[Goal of the exercise] Retype each line exactly as it stands, beginning at the first line of the material and finishing with the line that contains "length ka = PrivateKeySize".

[Dataset content]

(** An honest enrollment completes.  For a known, unbound node with a valid token,
    the challenge handler answers with a challenge the agent accepts; the agent's
    signed request over it, presented before the challenge expires, is answered with a
    result the agent accepts, naming its node, its key and credential version and the
    drawn result id; and the store has then bound the node to that key. *)
Theorem enrollment_end_to_end (t1 t2 t3 now hubNow c1 c2 cts : Z) (nonce resultID ka : bytes) (n cid rid : string) (m : ChallengeManager)
    (x : xdb) (nd : NodeRow) (r : EnrollRequest) :
  let ch := issued_challenge t2 m nonce n in
  hub_ok → 1 ≤ slen n ≤ 16 → length nonce = 32%nat → GetNode (x_ctl x) n = Ok nd →
  (0 < cm_max m → Z.of_nat (size (evict t1 m)) < cm_max m) →
  length ka = PrivateKeySize → request_ok r → er_AgentPublicKey r = ed25519_public ka →
  er_ChallengeHash r = sha256 (put_fields (challenge_fields ch)) → length resultID = 16%nat → now < t3 + cm_ttl m →
  enrollable c1 cid rid (enroll_request_of h n r hubNow resultID) x →
  ∃ raw m1 raw' s2,
    handleEnrollChallenge h t1 t2 t3 nonce (mkHttp true true (Some (bytes_of n))) (m, x) = (HttpOK raw, (m1, x)) ∧
    ParseEnrollChallenge raw controller_pub = Ok ch ∧
    handleEnrollRequest h now hubNow c1 c2 cts resultID cid rid (mkHttp true true (Some (request_frame ka r))) (m1, x) = (HttpOK raw', s2) ∧
    ParseEnrollResult raw' controller_pub
    = Ok (mkEResult (instanceID stored) (hb_keyID h) (copy_into 16 (bytes_of n)) (sha256 (ed25519_public ka)) (er_AgentCredentialVersion r) resultID
        (wrap_i64 (hubNow + hb_resultTTL h) mod 2 ^ 64)) ∧
    cd_hash <$> nodeCredentialTx n s2.2 = Some (hex_of (sha256 (ed25519_public ka))).
Proof.
  intros ch Ho Hn Hno Hg Hroom Hka Hr Hpub Hhash Hid Hlive Heb.
  destruct (challenge_issued t1 t2 t3 nonce n m x nd Ho Hn Hno Hg Hroom) as (raw & m1 & Hc1 & Hc2 & Hc3). fold ch in Hc2, Hc3.
  set (req := enroll_request_of h n r hubNow resultID) in *.
  destruct (consume_enrollable c1 c2 cts cid rid req x Heb) as [x1 Hx1].
  destruct (answer_ok n r hubNow cts resultID _ Ho Hr Hn Hid eq_refl) as (raw' & Ha1 & Ha2). fold req in Ha1. rewrite Hpub in Ha2.
  pose proof (request_bound ka r Hr Hka) as Hlen. pose proof (ho_body Ho) as Hmax.
  eexists raw, m1, raw', (_, x1). split; [exact Hc1|]. split; [exact Hc2|]. split; [|split; [exact Ha2|]].
  - unfold handleEnrollRequest. cbn [ht_allowed ht_post ht_body negb fst snd]. cbv zeta.
    rewrite (take_ge (request_frame ka r)) by (unfold zlen in Hlen; lia). rewrite request_hash by done.
    unfold ValidateAndConsume. rewrite Hhash, Hc3. cbn [ce_expiry ce_used ce_nodeID ce_instance]. rewrite (proj2 (Z.ltb_lt _ _) Hlive). cbn [negb].
    rewrite (ParseEnrollRequest_complete (request_frame ka r) _ r); [|done|done|rewrite Hpub; by apply sign_frame].
    unfold commit_tx. fold req. rewrite Hx1, Ha1. reflexivity.
  - apply consume_fresh in Hx1 as (Hun & _ & _ & _ & Ht & _). injection Ht as _ Hcr _. cbn [snd]. unfold nodeCredentialTx in *.
    rewrite Hcr, sql_row_app. cbn [rq_NodeID req enroll_request_of] in Hun. rewrite Hun. unfold sql_row. cbn. rewrite String.eqb_refl. cbn.
    unfold request_PublicKey. by rewrite Hpub.
Qed.
End Http.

[Task answer]
(** An honest enrollment completes.  For a known, unbound node with a valid token,
    the challenge handler answers with a challenge the agent accepts; the agent's
    signed request over it, presented before the challenge expires, is answered with a
    result the agent accepts, naming its node, its key and credential version and the
    drawn result id; and the store has then bound the node to that key. *)
Theorem enrollment_end_to_end (t1 t2 t3 now hubNow c1 c2 cts : Z) (nonce resultID ka : bytes) (n cid rid : string) (m : ChallengeManager)
    (x : xdb) (nd : NodeRow) (r : EnrollRequest) :
  let ch := issued_challenge t2 m nonce n in
  hub_ok → 1 ≤ slen n ≤ 16 → length nonce = 32%nat → GetNode (x_ctl x) n = Ok nd →
  (0 < cm_max m → Z.of_nat (size (evict t1 m)) < cm_max m) →
  length ka = PrivateKeySize → request_ok r → er_AgentPublicKey r = ed25519_public ka →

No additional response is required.